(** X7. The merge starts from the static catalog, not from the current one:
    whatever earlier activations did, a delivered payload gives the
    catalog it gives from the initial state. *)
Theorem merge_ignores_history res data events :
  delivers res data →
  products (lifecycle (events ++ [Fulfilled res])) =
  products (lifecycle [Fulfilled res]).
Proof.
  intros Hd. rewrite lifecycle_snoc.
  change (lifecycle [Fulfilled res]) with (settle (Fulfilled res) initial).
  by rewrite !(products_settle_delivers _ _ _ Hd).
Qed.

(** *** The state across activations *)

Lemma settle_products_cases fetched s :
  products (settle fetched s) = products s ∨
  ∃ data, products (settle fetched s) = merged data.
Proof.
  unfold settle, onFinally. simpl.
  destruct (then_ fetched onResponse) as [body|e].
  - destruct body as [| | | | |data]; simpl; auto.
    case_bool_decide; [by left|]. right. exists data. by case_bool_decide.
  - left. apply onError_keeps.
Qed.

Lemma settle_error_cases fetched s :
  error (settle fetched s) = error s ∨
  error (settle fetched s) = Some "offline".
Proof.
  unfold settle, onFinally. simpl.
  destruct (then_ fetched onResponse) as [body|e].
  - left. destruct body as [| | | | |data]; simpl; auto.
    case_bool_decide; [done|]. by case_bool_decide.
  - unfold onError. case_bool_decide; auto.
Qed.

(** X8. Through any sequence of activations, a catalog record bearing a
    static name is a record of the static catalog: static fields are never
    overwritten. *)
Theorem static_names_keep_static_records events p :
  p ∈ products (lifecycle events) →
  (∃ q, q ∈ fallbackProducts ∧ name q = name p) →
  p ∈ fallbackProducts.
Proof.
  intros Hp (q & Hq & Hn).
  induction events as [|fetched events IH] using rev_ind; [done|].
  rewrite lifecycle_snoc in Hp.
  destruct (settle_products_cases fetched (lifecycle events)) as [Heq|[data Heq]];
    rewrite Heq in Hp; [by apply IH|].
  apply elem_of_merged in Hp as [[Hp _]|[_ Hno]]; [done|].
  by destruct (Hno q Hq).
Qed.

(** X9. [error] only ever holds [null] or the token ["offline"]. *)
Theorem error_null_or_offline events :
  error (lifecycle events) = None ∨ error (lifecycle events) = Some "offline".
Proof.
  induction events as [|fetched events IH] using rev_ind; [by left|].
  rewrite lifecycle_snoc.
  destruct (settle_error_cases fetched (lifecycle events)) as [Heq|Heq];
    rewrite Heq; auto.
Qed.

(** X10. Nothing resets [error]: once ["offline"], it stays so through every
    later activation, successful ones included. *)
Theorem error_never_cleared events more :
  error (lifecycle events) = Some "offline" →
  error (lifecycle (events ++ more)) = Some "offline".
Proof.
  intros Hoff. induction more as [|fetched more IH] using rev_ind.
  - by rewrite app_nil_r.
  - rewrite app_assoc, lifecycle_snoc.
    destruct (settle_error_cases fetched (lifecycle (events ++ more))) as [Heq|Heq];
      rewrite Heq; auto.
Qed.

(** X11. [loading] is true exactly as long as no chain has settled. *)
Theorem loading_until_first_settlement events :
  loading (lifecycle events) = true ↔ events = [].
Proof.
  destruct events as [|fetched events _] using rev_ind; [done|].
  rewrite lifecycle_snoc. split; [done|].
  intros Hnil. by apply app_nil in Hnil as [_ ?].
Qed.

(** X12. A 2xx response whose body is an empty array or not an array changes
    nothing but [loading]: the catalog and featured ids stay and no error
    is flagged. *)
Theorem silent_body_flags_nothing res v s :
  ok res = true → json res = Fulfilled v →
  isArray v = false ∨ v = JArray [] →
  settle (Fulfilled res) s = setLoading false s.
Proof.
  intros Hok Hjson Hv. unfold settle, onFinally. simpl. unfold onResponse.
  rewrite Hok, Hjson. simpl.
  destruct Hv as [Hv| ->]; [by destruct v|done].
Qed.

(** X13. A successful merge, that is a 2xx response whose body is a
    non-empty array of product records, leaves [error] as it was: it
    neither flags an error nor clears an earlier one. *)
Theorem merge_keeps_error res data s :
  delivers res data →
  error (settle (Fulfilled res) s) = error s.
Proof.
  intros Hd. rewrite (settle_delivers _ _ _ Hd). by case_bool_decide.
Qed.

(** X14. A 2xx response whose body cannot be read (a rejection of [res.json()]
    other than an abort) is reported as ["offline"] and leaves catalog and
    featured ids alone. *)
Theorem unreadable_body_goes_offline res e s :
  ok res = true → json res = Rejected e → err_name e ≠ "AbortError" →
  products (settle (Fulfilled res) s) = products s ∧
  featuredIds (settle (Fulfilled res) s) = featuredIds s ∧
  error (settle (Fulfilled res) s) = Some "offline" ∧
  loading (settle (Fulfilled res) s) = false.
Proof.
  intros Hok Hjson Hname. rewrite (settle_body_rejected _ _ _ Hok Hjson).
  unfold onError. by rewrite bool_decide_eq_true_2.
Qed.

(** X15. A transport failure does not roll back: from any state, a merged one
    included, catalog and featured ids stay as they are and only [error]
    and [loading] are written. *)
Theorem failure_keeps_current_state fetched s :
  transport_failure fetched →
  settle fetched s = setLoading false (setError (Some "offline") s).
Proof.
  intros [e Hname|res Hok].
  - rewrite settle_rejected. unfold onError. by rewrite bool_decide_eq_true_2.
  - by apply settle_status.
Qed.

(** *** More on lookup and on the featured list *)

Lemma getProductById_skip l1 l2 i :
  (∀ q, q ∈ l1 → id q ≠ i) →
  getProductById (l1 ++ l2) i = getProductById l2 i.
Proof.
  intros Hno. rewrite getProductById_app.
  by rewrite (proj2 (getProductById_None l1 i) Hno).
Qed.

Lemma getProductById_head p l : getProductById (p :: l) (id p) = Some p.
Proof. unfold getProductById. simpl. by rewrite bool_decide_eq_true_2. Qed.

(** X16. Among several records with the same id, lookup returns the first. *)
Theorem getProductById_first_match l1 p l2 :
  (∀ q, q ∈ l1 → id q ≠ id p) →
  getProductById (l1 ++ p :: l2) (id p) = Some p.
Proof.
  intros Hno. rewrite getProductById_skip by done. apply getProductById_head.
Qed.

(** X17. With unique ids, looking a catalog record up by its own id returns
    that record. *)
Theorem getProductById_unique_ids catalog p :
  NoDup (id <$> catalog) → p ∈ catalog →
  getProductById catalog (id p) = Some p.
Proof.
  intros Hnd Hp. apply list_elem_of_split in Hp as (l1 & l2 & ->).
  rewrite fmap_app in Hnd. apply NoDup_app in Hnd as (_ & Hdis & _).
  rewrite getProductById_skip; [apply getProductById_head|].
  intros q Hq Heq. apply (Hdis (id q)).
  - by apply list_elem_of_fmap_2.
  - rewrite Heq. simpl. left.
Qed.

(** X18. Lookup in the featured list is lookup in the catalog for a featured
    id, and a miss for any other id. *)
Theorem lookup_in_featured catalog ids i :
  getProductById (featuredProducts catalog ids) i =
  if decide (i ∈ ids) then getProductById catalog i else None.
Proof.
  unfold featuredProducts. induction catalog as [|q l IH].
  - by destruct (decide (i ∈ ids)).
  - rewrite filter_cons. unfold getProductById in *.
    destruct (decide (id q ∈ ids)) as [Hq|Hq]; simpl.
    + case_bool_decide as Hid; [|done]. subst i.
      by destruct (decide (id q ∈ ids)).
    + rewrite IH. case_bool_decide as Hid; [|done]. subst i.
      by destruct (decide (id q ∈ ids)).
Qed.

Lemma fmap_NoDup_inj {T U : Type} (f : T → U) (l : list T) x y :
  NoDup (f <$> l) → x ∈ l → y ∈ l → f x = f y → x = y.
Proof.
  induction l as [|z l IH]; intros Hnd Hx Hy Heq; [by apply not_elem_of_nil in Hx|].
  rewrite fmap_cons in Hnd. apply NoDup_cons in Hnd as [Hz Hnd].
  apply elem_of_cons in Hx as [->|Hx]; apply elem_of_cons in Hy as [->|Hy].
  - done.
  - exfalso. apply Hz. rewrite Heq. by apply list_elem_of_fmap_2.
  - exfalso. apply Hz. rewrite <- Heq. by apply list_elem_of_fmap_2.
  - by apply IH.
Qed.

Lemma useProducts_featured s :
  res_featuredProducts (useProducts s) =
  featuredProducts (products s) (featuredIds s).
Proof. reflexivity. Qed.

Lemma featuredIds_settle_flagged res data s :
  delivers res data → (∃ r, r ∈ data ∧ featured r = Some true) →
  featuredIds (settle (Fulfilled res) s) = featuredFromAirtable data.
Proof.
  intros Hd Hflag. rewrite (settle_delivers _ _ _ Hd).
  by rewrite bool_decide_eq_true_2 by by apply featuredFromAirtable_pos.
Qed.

────

▸ Try it: Return the material exactly as it stands above, but only from its first line to the line containing "Theorem merge_ignores_history res", both ends included.

▸ Reply to the task:
(** X7. The merge starts from the static catalog, not from the current one:
    whatever earlier activations did, a delivered payload gives the
    catalog it gives from the initial state. *)
Theorem merge_ignores_history res data events :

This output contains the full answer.